McConnell has yet to weigh in on the updated spending bill.
Sen. Chuck Grassley, one of the senior Republicans in the Senate who represents agriculture-heavy Iowa, called the original bill “hogwash” and said Democrats should be “ashamed for leaving our farmers in the lurch.”
Democrats had criticized the loan program for farmers as a political slush fund with concerns over how money was being dolled out and whether politics was playing a role in what states saw more money.
The impasse led the House to press pause for several hours before taking up the legislation, allowing time for Treasury Secretary Steven Mnuchin and House Speaker Nancy Pelosi to continue hammering out a compromise. The talks led to a bipartisan solution, adding $8 billion in increased spending on food-assistance programs and billions for the Commodity Credit Corporation, a borrowing program for farmers that has been utilized frequently due to the president’s policies on trade and the pandemic’s impacts on agriculture.
The two additions marked the only large pandemic-related relief in the bill. While pressure has mounted for Congress to pass more COVID-19 relief, lawmakers appear unlikely to take up any other stimulus package ahead of the election, especially as partisan bickering has reached new levels over the Supreme Court nomination fight.
Lawmakers in both parties, while happy in likely averting a shutdown next week, noted Tuesday evening that passing this bill, called a continuing resolution or CR, and keeping spending levels the same was a failure.

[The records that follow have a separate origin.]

Lemma land_mod_r (w a m : Z) :
  0 <= w -> Z.land (a mod 2 ^ w) m = Z.land (a mod 2 ^ w) (m mod 2 ^ w).
Proof.
  intros Hw. rewrite <- !Z.land_ones by assumption.
  rewrite <- !Z.land_assoc. f_equal.
  rewrite (Z.land_comm m), Z.land_assoc, Z.land_diag. reflexivity.
Qed.

(** The test of [isAlign], on residues modulo [2 ^ w]. *)
Lemma low_bits_core (w k x x' m : Z) :
  0 <= w -> 0 <= k ->
  x' = x mod 2 ^ w ->
  m mod 2 ^ w = (2 ^ k - 1) mod 2 ^ w ->
  Z.land x' m = (x mod 2 ^ k) mod 2 ^ w.
Proof.
  intros Hw Hk -> Hm.
  rewrite land_mod_r, Hm, <- land_mod_pow2 by assumption.
  replace (2 ^ k - 1) with (Z.ones k) by (rewrite Z.ones_equiv; lia).
  rewrite Z.land_ones by assumption. reflexivity.
Qed.

Lemma low_bits_zero (w k x : Z) :
  0 <= w -> 0 <= k -> - 2 ^ w < x < 2 ^ w ->
  ((x mod 2 ^ k) mod 2 ^ w = 0 <-> x mod 2 ^ k = 0).
Proof.
  intros Hw Hk Hx.
  assert (Hpk : 0 < 2 ^ k) by (apply Z.pow_pos_nonneg; lia).
  assert (Hpw : 0 < 2 ^ w) by (apply Z.pow_pos_nonneg; lia).
  destruct (Z.le_gt_cases k w) as [Hkw | Hkw].
  - assert (2 ^ k <= 2 ^ w) by (apply Z.pow_le_mono_r; lia).
    pose proof (Z.mod_pos_bound x (2 ^ k) Hpk).
    rewrite (Z.mod_small (x mod 2 ^ k)) by lia. tauto.
  - assert (Hdiv : 2 ^ k = 2 ^ w * 2 ^ (k - w))
      by (rewrite <- Z.pow_add_r by lia; f_equal; lia).
    assert (Hpd : 0 < 2 ^ (k - w)) by (apply Z.pow_pos_nonneg; lia).
    assert (Hlt : 2 ^ w < 2 ^ k) by (apply Z.pow_lt_mono_r; lia).
    destruct (Z.le_gt_cases 0 x) as [Hx0 | Hx0].
    + rewrite (Z.mod_small x (2 ^ k)), (Z.mod_small x (2 ^ w)) by lia. tauto.
    + assert (Hm : x mod 2 ^ k = x + 2 ^ k).
      { symmetry. apply (Z.mod_unique_pos _ _ (-1)); lia. }
      rewrite Hm. rewrite Hdiv at 1.
      rewrite (Z.mul_comm (2 ^ w)), Z_mod_plus_full.
      assert (Hm' : x mod 2 ^ w = x + 2 ^ w).
      { symmetry. apply (Z.mod_unique_pos _ _ (-1)); lia. }
      rewrite Hm'. lia.
Qed.

Lemma eqb_iff (a b c d : Z) : (a = b <-> c = d) -> (a =? b) = (c =? d).
Proof.
  intros H. destruct (Z.eqb_spec a b) as [E | E], (Z.eqb_spec c d) as [F | F];
    tauto.
Qed.

Lemma isAlign_eq T x k :
  in_range T x -> 0 <= k <= 30 ->
  isAlign sovf T x (2 ^ k) = Some (x mod 2 ^ k =? 0).
Proof.
  intros Hx Hk. pose proof (pow2_bounds k Hk) as Ha.
  assert (H0k : 0 <= k) by lia.
  assert (Hz : - 2 ^ bits T < x < 2 ^ bits T) by (destruct T; range).
  rewrite <- (eqb_iff _ _ _ _ (low_bits_zero (bits T) k x ltac:(destruct T; cbn; lia) H0k Hz)).
  clear Hz. unfold isAlign.
  destruct T; step; arith_step; next; fin.
  all: f_equal.
  all: match goal with
       | Hx : in_range ?T _ |- _ => rewrite (low_bits_core (bits T) k x)
       end; cbn [bits]; try lia.
  all: try (clear Hk H0k; generalize dependent (2 ^ k); intros a Ha; range).

Qed.
(** C5, as the code has it. With no signed-in caller [toggleRSVP] throws
    ['User must be logged in'] (the AuthenticationRequired failure). With
    a caller, the reference to the document is built first: when [doc]
    refuses the identifier (the empty one, one with ['//'], one with an
    odd number of further segments) the call throws the error of [doc];
    when [doc] accepts it and no event of the in-memory list carries it,
    the call throws ['Event not found'] (the NotFound failure). In each
    case the state it leaves is the state it found: no write was sent
    and the list is untouched. *)
Theorem toggleRSVP_failures (w : World) (user : option User) (eventId : string)
    (now : Z) (settlement : Settlement) :
  user = None \/ (exists refused, doc "events" eventId = Raises refused) \/
  eventId ∉ id <$> events w ->
  exists message,
    toggleRSVP user eventId now settlement w = (Throw message, w) /\
    (user = None -> message = "User must be logged in") /\
    (user <> None ->
       forall refused, doc "events" eventId = Raises refused -> message = refused) /\
    (user <> None ->
       (exists reference, doc "events" eventId = Returns reference) ->
       message = "Event not found").
Proof.
  intros H. destruct user as [u|].
  2:{ exists "User must be logged in". split_and!; done. }
  destruct (doc "events" eventId) as [reference|refused] eqn:Hdoc.
  - destruct H as [H|[[m H]|H]]; [done..|].
    exists "Event not found". split; [|split_and!; done].
    eapply toggleRSVP_not_found; [done|]. by apply find_absent.
  - exists refused. split; [by apply toggleRSVP_refused|].
    split_and!; [done|congruence|]. by intros _ [? ?].
Qed.

(** C5, as stated, fails: a signed-in caller and the empty identifier,
    which no event of the list carries. [doc] runs before the lookup and
    refuses it, and the error thrown is not ['Event not found']. *)
Lemma toggleRSVP_absent_id_need_not_be_NotFound :
  ~ (forall (w : World) (user : option User) (eventId : string) (now : Z)
            (settlement : Settlement),
       user = None \/ eventId ∉ id <$> events w ->
       exists message,
         toggleRSVP user eventId now settlement w = (Throw message, w) /\
         (user = None -> message = "User must be logged in") /\
         (user <> None -> message = "Event not found")) /\
  toggleRSVP (Some (mockUser "u3" RoleUser)) "" 1764600000000 Fulfilled (initialWorld ∅)
  = (Throw ("Invalid document reference. Document references must have an even " +:+
            "number of segments, but events has 1."),
     initialWorld ∅).
Proof.
  assert (Hrun : toggleRSVP (Some (mockUser "u3" RoleUser)) "" 1764600000000 Fulfilled
                   (initialWorld ∅)
                 = (Throw ("Invalid document reference. Document references must " +:+
                           "have an even number of segments, but events has 1."),
                    initialWorld ∅))
    by (by apply toggleRSVP_refused).
  split; [|exact Hrun]. intros H.
  destruct (H (initialWorld ∅) (Some (mockUser "u3" RoleUser)) "" 1764600000000
              Fulfilled) as (message & Hrun' & _ & Hmsg).
  { right. cbn. apply not_elem_of_nil. }
  rewrite (Hmsg ltac:(done)), Hrun in Hrun'. discriminate Hrun'.
Qed.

They acknowledged that both sides are responsible to Americans in negotiating out spending for the federal government and had failed to do so.
More: Coronavirus stimulus plans: What we know about the negotiations over relief
The last government shutdown from Dec. 2018 to Jan. 2019 was the longest on record, at 35 days long. Stemming from a standoff between Congress and the White House over funding for a wall along the southern U.S. border, it forced about 800,000 federal government workers to go on furloughs or without pay.
Trash piled up at national parks, air travel was disrupted and repairs on the Hubble Space Telescope were delayed. Even tax revenue decreased. The nonpartisan Congressional Budget Office estimated tax revenue was down $2 billion in 2019 because the IRS had halted some operations during the shutdown.
But a shutdown this year would have a ripple effect unlike those before it, experts said.
Sarah Binder, professor of political science at George Washington University and a Brookings Institution senior fellow, said it would be a “catastrophic blow” to have a shutdown in the middle of the pandemic, especially if workers at agencies like the Centers for Disease Control and Prevention and National Institutes of Health were furloughed.
But “nobody really wants to be blamed for the government shutdown,” especially so close to an election, she said.